• _Task directions_: Locate the line that contains "false (Some true) None (Some" in the entries below, then repeat it and every following line through the line that contains "exact (sample_rejection_ignores_mcmc_settings (C:=Demo.toy)", exactly, and no others.

• _Collected data_:
(** NonDecimalIntegerLiteral: [0x], [0o] and [0b] followed by digits of the
    radix, the whole string. *)
Definition radix_digit (radix : Z) (c : ascii) : option Z :=
  let n := Z.of_N (N_of_ascii c) in
  let d := if (48 <=? n) && (n <=? 57) then n - 48
           else if (97 <=? n) && (n <=? 102) then n - 87
           else if (65 <=? n) && (n <=? 70) then n - 55
           else radix in
  if d <? radix then Some d else None.

Fixpoint radix_value (radix : Z) (s : string) (acc : Z) : option Z :=
  match s with
  | EmptyString => Some acc
  | String c t =>
      match radix_digit radix c with
      | Some d => radix_value radix t (radix * acc + d)
      | None => None
      end
  end.

Definition parse_non_decimal (s : string) : option number :=
  match s with
  | String "0" (String c (String d t)) =>
      let body := String d t in
      let radix :=
        if (Ascii.eqb c "x" || Ascii.eqb c "X")%bool then 16
        else if (Ascii.eqb c "o" || Ascii.eqb c "O")%bool then 8
        else if (Ascii.eqb c "b" || Ascii.eqb c "B")%bool then 2
        else 0 in
      match radix_value radix body 0 with
      | Some v => if radix =? 0 then None else Some (of_Z v)
      | None => None
      end
  | _ => None
  end.
(** X10 on the instance: a dictionary that names [num_samples]. *)
Lemma sample_keyword_clash_witness :
  result (sample (C:=Demo.toy) [2] None false (Some true) None
            (Some {[ "num_samples" := VInt 5 ]}) Demo.snpe Demo.w0) =
  Raise (TypeError "got multiple values for keyword argument").
Proof.
  rewrite (sample_keyword_clash (C:=Demo.toy) Demo.snpe Demo.w0 [2] None
             false (Some true) None (Some {[ "num_samples" := VInt 5 ]})
             (deref Demo.x_o) "num_samples" eq_refl eq_refl).
  - reflexivity.
  - unfold explicit_keywords. apply list_elem_of_In. cbn. auto.
  - eexists. reflexivity.
Defined.

(** X11 on the instance: under rejection sampling the same dictionary is
    not even looked at. *)
Lemma sample_rejection_ignores_mcmc_settings_witness :
  sample (C:=Demo.toy) [2] None false (Some false) (Some "nuts")
    (Some {[ "num_samples" := VInt 5 ]}) Demo.snpe Demo.w0 =
  sample (C:=Demo.toy) [2] None false (Some false) None None Demo.snpe
    Demo.w0.
Proof.
  exact (sample_rejection_ignores_mcmc_settings (C:=Demo.toy) Demo.snpe
           Demo.w0 [2] None false (Some false) (Some "nuts") None
           (Some {[ "num_samples" := VInt 5 ]}) None eq_refl).
Defined.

• _Solution below_:
             false (Some true) None (Some {[ "num_samples" := VInt 5 ]})
             (deref Demo.x_o) "num_samples" eq_refl eq_refl).
  - reflexivity.
  - unfold explicit_keywords. apply list_elem_of_In. cbn. auto.
  - eexists. reflexivity.
Defined.

(** X11 on the instance: under rejection sampling the same dictionary is
    not even looked at. *)
Lemma sample_rejection_ignores_mcmc_settings_witness :
  sample (C:=Demo.toy) [2] None false (Some false) (Some "nuts")
    (Some {[ "num_samples" := VInt 5 ]}) Demo.snpe Demo.w0 =
  sample (C:=Demo.toy) [2] None false (Some false) None None Demo.snpe
    Demo.w0.
Proof.
  exact (sample_rejection_ignores_mcmc_settings (C:=Demo.toy) Demo.snpe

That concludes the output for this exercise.